The task.
From the records below, output exactly the lines running from the line containing "woken (set_waker i wk s)." through the line containing "(** Threads that are blocked no longer. *)", and no others.

==== Raw data ====

(* ===== verification/WaitsSets.v ===== *)
(** The wakes and the wait sets keep the invariant of [WaitsWakes]; the second look of a park. *)

From stdpp Require Import functions.
From S2P Require Import Prelude Waits WaitsHomes WaitsWakes.

(** ** Wakes *)

Lemma pending_insert ws i wk w cond :
  pending ws w cond -> (reaches (ws i) w cond -> reaches wk w cond) -> pending (<[i := wk]> ws) w cond.
Proof.
  intros [j Hj] Hi. destruct (decide (i = j)) as [<- | Hne].
  - exists i. rewrite fn_lookup_insert. by apply Hi.
  - exists j. by rewrite fn_lookup_insert_ne.
Qed.

Lemma woken_waker s i wk :
  woken s ->
  (forall t w seen cond, state (threads s t) = Blocked -> looked (pc (threads s t)) = Some (w, seen) ->
     (forall k, k ∈ koids w -> mkBucketWaiter t k ∈ registry s) -> connected (observers s) w cond ->
     reaches (wakers s i) w cond -> reaches wk w cond) ->
  woken (set_waker i wk s).
Proof.
  intros [Hw Hl Ht] Hr. constructor; [| done | done]. intros t. cbn.
  eapply watches_frame; [apply Hw | done | done |]. intros w seen cond Hb Hk Hin Hreg Hc Htr Hp.
  apply pending_insert; [by apply Hp |]. by eapply Hr.
Qed.

(** Threads that are blocked no longer. *)
Lemma woken_threads s ths reg :
  woken s -> (forall t, pc (ths t) = pc (threads s t)) ->
  (forall t, state (ths t) <> Blocked \/ ths t = threads s t /\ forall k, mkBucketWaiter t k ∈ registry s -> mkBucketWaiter t k ∈ reg) ->
  woken (set_registry reg (set_threads ths s)).
Proof.
  intros [Hw Hl Ht] Hpc Hst. constructor; [| | done].
  - intros t. cbn. destruct (Hst t) as [Hb | [-> Hreg]].
    + pose proof (watches_awake t (threads s t) (ths t) _ _ _ _ (Hw t) (Hpc t) Hb) as [Hr Hu Hc _ _]. constructor; try done.
    + eapply watches_frame; [apply Hw | apply Hreg | done |]. intros w seen cond _ _ _ _ _ Htr Hp. by apply Hp.
  - cbn. eapply lock_ok_ext; [| exact Hl]. intros t. unfold scan_of. by rewrite Hpc.
Qed.
(* ===== verification/WaitsQueues.v ===== *)
(** The run queues of [Waits] are the intrusive queues of [RunQueue]: what each action
    pushes and pops, and that the linked queues stand for the lists throughout, since a
    thread with one home is never pushed twice. *)

From stdpp Require Import functions.
From S2P Require Import Prelude Waits WaitsHomes RunQueue.

(** What an action does to the run queues: [reschedule] pops before it puts the thread that
    leaves back, [enqueue] and [thread_start_with_placement] push. *)
Definition ops_of (a : Action) (s : Sched) : list Op :=
  match a with
  | Step c _ =>
      match current (cores s c) with
      | Some t => match pc (threads s t) with Leaving _ _ _ => [Pop c] | _ => [] end
      | None => []
      end
  | Yield c idle =>
      match current (cores s c) with
      | Some t =>
          if negb (preemptible (pc (threads s t))) then []
          else if idle then [Push c t]
          else match queue (cores s c) with [] => [Pop c] | _ => [Pop c; Push c t] end
      | None => []
      end
  | Exit c => match current (cores s c) with Some t => if preemptible (pc (threads s t)) then [Pop c] else [] | None => [] end
  | Pick c => match current (cores s c) with None => [Pop c] | Some _ => [] end
  | Start t place c => if started (threads s t) then [] else [Push (default c place) t]
  | Wake i c =>
      match wakers s i with
      | Queueing (t :: _) _ _ _ | Placing t _ | Overdue (t :: _) _ =>
          if sp (threads s t) then [Push (default c (placement (threads s t))) t] else []
      | _ => []
      end
  | _ => []
  end.

Fixpoint linked (l : list Action) (s : Sched) (qs : Queues) : Queues :=
  match l with [] => qs | a :: l => linked l (sched_step a s) (queues_run (ops_of a s) qs).2 end.

Definition queues_of (s : Sched) (c : nat) : list Tid := queue (cores s c).

(** ** What is pushed is in no queue *)

Lemma current_unqueued s t : homed s -> cur (cores s) t -> ~ que (cores s) t.
Proof.
  intros [[P1 P2] _ _] [c Hc] [c' Hq]. assert (c = c') as <- by (apply (P2 c c' t); apply elem_of_contents; auto).
  specialize (P1 c). unfold contents in P1. rewrite Hc in P1. cbn in P1. by apply NoDup_cons in P1 as [? _].
Qed.

Lemma claimed_unqueued s i t : homed s -> t ∈ claimed (wakers s i) -> ~ que (cores s) t.
Proof.
  intros H Hin Hq. assert (cla (wakers s) t) as Hc by (by exists i). pose proof (current_unqueued s t H) as Hcu.
  pose proof (homes_thread _ _ _ H t) as Hok. unfold thread_ok in Hok. destruct (pc (threads s t)); tauto.
Qed.

Lemma unstarted_unqueued s t : homed s -> started (threads s t) = false -> ~ que (cores s) t.
Proof.
  intros H Hs Hq. pose proof (homes_thread _ _ _ H t) as Hok. unfold thread_ok in Hok. rewrite Hs in Hok. destruct (pc (threads s t)); intuition congruence.
Qed.

Lemma unqueued s t : ~ que (cores s) t -> forall c, t ∉ queues_of s c.
Proof. intros Hn c Hin. apply Hn. by exists c. Qed.

Lemma fresh_ops s a : homed s -> fresh_pushes (ops_of a s) (queues_of s).
Proof.
  intros H. destruct a; cbn [ops_of]; try done.
  - destruct (current (cores s c)); [destruct (pc _) | ]; done.
  - destruct (current (cores s c)) as [t |] eqn:Hc; [| done]. assert (forall c', t ∉ queues_of s c') as Hn by (by apply unqueued, current_unqueued; [| exists c]).
    destruct (negb _); [done |]. destruct idle; [done |]. destruct (queue (cores s c)) as [| next q] eqn:Eq; [done |]. split; [done |]. split; [| done].
    intros c'. cbn. unfold queues_of at 1. rewrite Eq. cbn. destruct (decide (c = c')) as [<- | Hne]; [| rewrite fn_lookup_insert_ne by done; apply Hn].
    rewrite fn_lookup_insert. specialize (Hn c). unfold queues_of in Hn. rewrite Eq, not_elem_of_cons in Hn. tauto.
  - destruct (current (cores s c)); [destruct (preemptible _) |]; done.
  - by destruct (current (cores s c)).
  - destruct (started (threads s t)) eqn:Es; [done |]. split; [| done]. by apply unqueued, unstarted_unqueued.
  - pose proof (fun t => claimed_unqueued s i t H) as Hn.
    destruct (wakers s i) as [| | | | [| t batch] | | t | | [| t batch]] eqn:Ei; try done; (destruct (sp _); [| done]); (split; [| done]); apply unqueued, (Hn t); by left.
Qed.

(** ** What the pushes and pops make of the lists *)

Lemma queues_set_core s c core c' : queues_of (set_core c core s) c' = (<[c := queue core]> (queues_of s) : nat -> list Tid) c'.
Proof. unfold queues_of. cbn. destruct (decide (c = c')) as [<- | Hne]; [by rewrite !fn_lookup_insert | by rewrite !fn_lookup_insert_ne]. Qed.

Lemma queues_keep (s s' : Sched) : cores s' = cores s -> forall c, queues_of s' c = queues_of s c.
Proof. unfold queues_of. by intros ->. Qed.

Lemma insert_same (xs : nat -> list Tid) c c' : xs c' = (<[c := xs c]> xs : nat -> list Tid) c'.
Proof. destruct (decide (c = c')) as [<- | Hne]; [by rewrite fn_lookup_insert | by rewrite fn_lookup_insert_ne]. Qed.

Lemma queues_reschedule s c c' : queues_of (reschedule_block c s) c' = (lists_step (Pop c) (queues_of s)).2 c'.
Proof.
  unfold reschedule_block. cbn. unfold queues_of at 2. destruct (queue (cores s c)) as [| next q] eqn:Eq; rewrite queues_set_core; cbn; [| done].
  rewrite <- Eq at 1. symmetry. apply (insert_same (queues_of s)).
Qed.

Lemma queues_wait s c t ok c' :
  queues_of (wait_step c t ok s) c' = (lists_run (match pc (threads s t) with Leaving _ _ _ => [Pop c] | _ => [] end) (queues_of s)).2 c'.
Proof.
  assert (forall w s', cores s' = cores s -> queues_of (look_away w s') c' = queues_of s c') as Haway.
  { intros w s' E. rewrite (queues_keep s'); [by apply queues_keep | by destruct (look_away_homes w s') as (_ & ? & _)]. }
  assert (forall w p, queues_of (goto t p (look_away w s)) c' = queues_of s c') as Hgoto by (intros w p; exact (Haway w s eq_refl)).
  unfold wait_step, ask_step, refuse_step, clean_step. destruct (pc (threads s t)) eqn:Ep; cbn [lists_run snd]; try done.
  - by destruct (killed _ _).
  - destruct (truth _ _); [done |]. by destruct ok.
  - destruct todo as [[| cond todo] |].
    + destruct (_ && _); [apply Hgoto |]. destruct ok; [exact (Haway _ s eq_refl) | apply Hgoto].
    + destruct (truth _ _); [apply Hgoto | done].
    + destruct (look _ s) as [[conds s'] |] eqn:El; [| done]. apply look_homes in El as (_ & E & _). by apply queues_keep.
  - destruct (koids w !! done); [by destruct ok |]. done.
  - by destruct (_ !! done).
  - case_bool_decide; [done |]. by destruct (flagged w).
  - by destruct (_ && _).
  - destruct todo as [[| cond todo] |]; [apply Hgoto | destruct (truth _ _); [apply Hgoto | done] |].
    destruct (look _ s) as [[conds s'] |] eqn:El; [| done]. apply look_homes in El as (_ & E & _). by apply queues_keep.
  - by case_bool_decide.
  - rewrite queues_reschedule. change (queues_of (goto t _ s)) with (queues_of s). by destruct (lists_step (Pop c) (queues_of s)).
  - destruct (koids w !! done); [done |]. by destruct (deadline w =? NO_DEADLINE).
Qed.

Lemma queues_enqueue s c t c' :
  queues_of (enqueue c t s) c' = (lists_run [Push (default c (placement (threads s t))) t] (queues_of s)).2 c'.
Proof. unfold enqueue, enqueue_on. rewrite queues_set_core. cbn. by rewrite fn_lookup_insert. Qed.

Lemma queues_wake s i c c' : queues_of (wake_step i c s) c' = (lists_run (ops_of (Wake i c) s) (queues_of s)).2 c'.
Proof.
  unfold wake_step. cbn [ops_of].
  destruct (wakers s i) as [| | | koid sets then_ | [| t batch] | [| t then_] | t then_ | at_ | [| t batch]]; try done.
  - by destruct (claim _ _ _ _ _) as [[[| t batch] kept] ths].
  - destruct (sp _); [apply queues_enqueue | done].
  - by case_bool_decide.
  - destruct (sp _); [apply queues_enqueue | done].
  - by destruct (claim _ _ _ _ _) as [[[| t batch] kept] ths].
  - destruct (sp _); [apply queues_enqueue | done].
Qed.

Lemma queues_after s a c' : queues_of (sched_step a s) c' = (lists_run (ops_of a s) (queues_of s)).2 c'.
Proof.
  destruct a; cbn [sched_step ops_of]; unfold begin_wake, pick, start, add, add_step, remove; try done.
  - destruct (current (cores s c)); [by destruct (_ && _) | done].
  - destruct (current (cores s c)); [by destruct (_ && _) | done].
  - destruct (current (cores s c)); [apply queues_wait | done].
  - unfold save. by destruct (pc (threads s t)).
  - unfold yield. destruct (current (cores s c)) as [t |]; [| done]. destruct (negb _); [done |]. destruct idle; [by rewrite queues_set_core |].
    cbn. unfold queues_of at 2. destruct (queue (cores s c)) as [| next q] eqn:Eq; rewrite queues_set_core; cbn; [rewrite Eq; rewrite <- Eq at 1; symmetry; apply (insert_same (queues_of s)) |].
    rewrite Eq. cbn. change (queues_of (set_thread _ _ _)) with (queues_of s). rewrite fn_lookup_insert. destruct (decide (c = c')) as [<- | Hne]; [by rewrite !fn_lookup_insert | by rewrite !fn_lookup_insert_ne].
  - unfold retire. destruct (current (cores s c)) as [t |]; [| done]. destruct (preemptible _); [| done]. cbn [negb]. cbn [lists_run lists_step].
    unfold queues_of at 2. destruct (queue (cores s c)) as [| next q] eqn:Eq; rewrite queues_set_core; cbn; [rewrite <- Eq at 1; symmetry; apply (insert_same (queues_of s)) | done].
  - destruct (current (cores s c)); [done |]. rewrite queues_reschedule. cbn [lists_run]. by destruct (lists_step (Pop c) (queues_of s)).
  - destruct (started _); [done |]. unfold enqueue_on. rewrite queues_set_core. cbn. by rewrite fn_lookup_insert.
  - by destruct (wakers s i).
  - by destruct (wakers s i).
  - by destruct (wakers s i).
  - by destruct (wakers s i).
  - by destruct (wakers s i).
  - apply queues_wake.
  - destruct (adders s j); try done. by repeat case_match.
  - destruct (adders s j); try done. by repeat case_match.
  - by destruct (_ || _).
Qed.

Lemma simulates_ext qs xs ys : (forall c, ys c = xs c) -> simulates qs xs -> simulates qs ys.
Proof. intros E [A B C]. constructor; [intros c; rewrite E; apply A | intros c; rewrite E; apply B | intros c c' t; rewrite !E; apply C]. Qed.

Lemma linked_step a s qs :
  homed s -> simulates qs (queues_of s) -> simulates (queues_run (ops_of a s) qs).2 (queues_of (sched_step a s)).
Proof.
  intros H Hq. eapply simulates_ext; [apply queues_after |]. apply simulates_run; [done | by apply fresh_ops].
Qed.
(* ===== verification/WaitsProps.v ===== *)
(** What the wait registry, the wait sets and the run queues promise: a thread has one
    home, no wake is lost, and the runs in which the code breaks its word. *)

From stdpp Require Import functions.
From S2P Require Import Prelude Waits WaitsHomes WaitsWakes WaitsSets RunQueue WaitsQueues.

(** A run in which no refusal is overtaken. *)
Fixpoint careful (l : list Action) (s : Sched) : bool :=
  match l with [] => true | a :: l => negb (refused_while_claimed a s) && careful l (sched_step a s) end.


Lemma linked_run l s qs : homed s -> simulates qs (queues_of s) -> careful l s = true -> simulates (linked l s qs) (queues_of (run l s)).
Proof.
  revert s qs. induction l as [| a l IH]; intros s qs H Hq Hc; [done |]. apply andb_true_iff in Hc as [Ha Hc]. apply negb_true_iff in Ha.
  apply IH; [by apply homed_step | by apply linked_step | done].
Qed.

(** ** A wake that is on its way arrives *)

Section delivery.
Context (i c : nat).
Implicit Type s : Sched.

(** The threads the wake meets have saved their contexts. *)
Definition saved s : Prop :=
  forall t, (exists k, mkBucketWaiter t k ∈ registry s) \/ t ∈ claimed (wakers s i) -> sp (threads s t) = true.

(** The wake spins for a thread it has claimed, which has not saved its context yet. *)
Definition stalls s : Prop := exists t rest, claimed (wakers s i) = t :: rest /\ sp (threads s t) = false.

Lemma stalls_unsaved s : stalls s -> ~ saved s.
Proof.
  intros (t & rest & Ht & Hsp) Hs. assert (sp (threads s t) = true) as E; [| congruence].
  apply Hs. right. rewrite Ht. by left.
Qed.

Definition wake_measure s : nat :=
  3 * length (registry s) +
  match wakers s i with
  | Waking _ _ => 8
  | Collecting _ _ => 7
  | Draining _ sets _ => length sets + 1
  | Queueing batch _ sets _ => length batch + length sets + 2
  | _ => 0
  end.

Record awaited (t : Tid) (w : Request) (cond : Cond) s : Prop := {
  awaited_blocked : state (threads s t) = Blocked;
  awaited_registered : forall k, k ∈ koids w -> mkBucketWaiter t k ∈ registry s;
  awaited_connected : connected (observers s) w cond;
  awaited_reached : reaches (wakers s i) w cond;
}.

Lemma claim_within {E} (want : E -> bool) (thread_of : E -> Tid) room ths l t :
  t ∈ (claim want thread_of room ths l).1.1 -> exists e, e ∈ l /\ thread_of e = t.
Proof.
  revert room ths. induction l as [| e l IH]; intros room ths; cbn [claim]; [by intros ?%elem_of_nil |]. destruct (_ && _).
  - specialize (IH (pred room) (<[thread_of e := with_state Ready (ths (thread_of e))]> ths)). destruct (claim _ _ _ _ l) as [[batch kept] ths']. cbn in *.
    rewrite elem_of_cons. intros [-> | Hin]; [exists e; by split; [left |] |]. destruct (IH Hin) as (e' & ? & ?). exists e'. by split; [right |].
  - specialize (IH room ths). destruct (claim _ _ _ _ l) as [[batch kept] ths']. cbn in *. intros Hin. destruct (IH Hin) as (e' & ? & ?). exists e'. by split; [right |].
Qed.

Lemma awaited_waker s t w cond wk :
  awaited t w cond s -> claimed wk = [] -> reaches wk w cond -> (saved s -> saved (set_waker i wk s)) /\ awaited t w cond (set_waker i wk s).
Proof.
  intros [Hb Hr Hc _] E Hw. split.
  - intros Hs t' Ht'. apply Hs. left. destruct Ht' as [? | Hin]; [done |]. cbn in Hin. rewrite fn_lookup_insert, E in Hin. by apply elem_of_nil in Hin.
  - constructor; try done. cbn. by rewrite fn_lookup_insert.
Qed.

Lemma waker_set s wk : wakers (set_waker i wk s) i = wk.
Proof. cbn. by rewrite fn_lookup_insert. Qed.

(** What a step of the wake does to a thread it has not claimed yet. *)
Definition advanced (t : Tid) (w : Request) (cond : Cond) s s' : Prop :=
  (saved s -> saved s') /\ ((exists batch koid sets then_, wakers s' i = Queueing batch koid sets then_ /\ t ∈ batch) \/
   awaited t w cond s' /\ (wake_measure s' < wake_measure s)%nat).

Lemma advanced_waker s t w cond wk :
  awaited t w cond s -> claimed wk = [] -> reaches wk w cond -> (wake_measure (set_waker i wk s) < wake_measure s)%nat ->
  advanced t w cond s (set_waker i wk s).
Proof. intros Ha Hc Hr Hm. destruct (awaited_waker s t w cond wk) as [? ?]; try done. split; [done | by right]. Qed.

Lemma advanced_drain s t w cond koid sets then_ :
  awaited t w cond s -> wakers s i = Draining koid sets then_ -> advanced t w cond s (wake_step i c s).
Proof.
  intros Ha Ei. pose proof Ha as [Hb Hreg Hc Hr]. rewrite Ei in Hr. unfold wake_step. rewrite Ei.
  pose proof (reaches_drained (s := s) then_ Hc t koid sets) as Hd.
  pose proof (claim_sound (fun e => w_koid e =? koid) w_thread BATCH (threads s) (registry s)) as Hsp.
  pose proof (claim_within (fun e => w_koid e =? koid) w_thread BATCH (threads s) (registry s)) as Hw.
  destruct (claim (fun e => w_koid e =? koid) w_thread BATCH (threads s) (registry s)) as [[batch kept] ths].
  destruct Hsp as [_ Hbl Hoth Hk Hf Hlen _]. cbn [fst snd] in *. destruct batch as [| t0 batch].
  { specialize (Hd eq_refl Hb Hreg Hr). destruct sets as [| set sets]; [done |]. apply advanced_waker; try done.
    unfold wake_measure. rewrite waker_set, Ei. cbn. lia. }
  split.
  - intros Hs t' Ht'. cbn in Ht' |- *. rewrite fn_lookup_insert in Ht'. cbn in Ht'.
    assert (sp (threads s t') = true) as E.
    { apply Hs. left. destruct Ht' as [[k Hin] | Hin]; [exists k; by apply Hf | destruct (Hw _ Hin) as ([t'' k] & He & <-); by exists k]. }
    destruct (decide (t' ∈ t0 :: batch)) as [Hin | Hnin]; [by rewrite (proj2 (Hbl _ Hin)) | by rewrite Hoth].
  - destruct (decide (t ∈ t0 :: batch)) as [Hin | Hnin]; [left; exists (t0 :: batch), koid, sets, then_; by rewrite waker_set |]. right. split.
    + constructor; cbn; [by rewrite Hoth | intros k Hk'; apply Hk; [by apply Hreg | done] | done | by rewrite fn_lookup_insert].
    + unfold wake_measure. rewrite waker_set, Ei. cbn in *. lia.
Qed.

(** A claimed thread whose context is saved is queued. *)
Lemma queueing_step s t batch koid sets then_ :
  wakers s i = Queueing (t :: batch) koid sets then_ -> sp (threads s t) = true ->
  wake_step i c s = set_waker i (Queueing batch koid sets then_) (enqueue c t s) /\ (saved s -> saved (wake_step i c s)).
Proof.
  intros Ei E. unfold wake_step. rewrite Ei, E. split; [done |].
  intros Hs t' Ht'. cbn in Ht' |- *. rewrite fn_lookup_insert in Ht'. destruct (decide (t = t')) as [<- | Hne]; [by rewrite fn_lookup_insert |].
  rewrite fn_lookup_insert_ne by done. apply Hs. rewrite Ei. destruct Ht' as [? | ?]; [by left | right; by right].
Qed.

Lemma awaited_step s t w cond :
  woken s -> awaited t w cond s -> t ∉ claimed (wakers s i) -> stalls s \/ advanced t w cond s (wake_step i c s).
Proof.
  intros H Ha Hn. pose proof Ha as [Hb Hreg Hc Hr].
  destruct (wakers s i) as [| koid then_ | koid then_ | koid sets then_ | [| t0 batch] koid sets then_ | | | |] eqn:Ei; try done; cbn in Hr; subst.
  - right. unfold wake_step. rewrite Ei. destruct (Z.eqb_spec (observer_count s) 0) as [Hz | Hz]; apply advanced_waker; try done; try by apply (reaches_alone (s := s)).
    all: unfold wake_measure; rewrite waker_set, Ei; cbn; lia.
  - right. unfold wake_step. rewrite Ei. apply advanced_waker; try done; [by apply (reaches_sets (s := s)) |].
    unfold wake_measure. rewrite waker_set, Ei. cbn [registry set_waker set_wakers]. rewrite length_take. unfold MAX_SETS_PER_OBJECT. lia.
  - right. by eapply advanced_drain.
  - right. unfold wake_step. rewrite Ei. apply advanced_waker; try done. unfold wake_measure. rewrite waker_set, Ei. cbn. lia.
  - destruct (sp (threads s t0)) eqn:Hsp; [right | left; exists t0, batch; by rewrite Ei].
    destruct (queueing_step s t0 batch koid sets then_) as [E Hs']; [done | done |]. split; [done |]. right. rewrite E.
    cbn in Hn. apply not_elem_of_cons in Hn as [Hne Hn]. split; [| unfold wake_measure; rewrite waker_set, Ei; cbn; lia].
    constructor; cbn; [by rewrite fn_lookup_insert_ne | done | done | by rewrite fn_lookup_insert].
Qed.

====

Response box.
  woken (set_waker i wk s).
Proof.
  intros [Hw Hl Ht] Hr. constructor; [| done | done]. intros t. cbn.
  eapply watches_frame; [apply Hw | done | done |]. intros w seen cond Hb Hk Hin Hreg Hc Htr Hp.
  apply pending_insert; [by apply Hp |]. by eapply Hr.
Qed.

(** Threads that are blocked no longer. *)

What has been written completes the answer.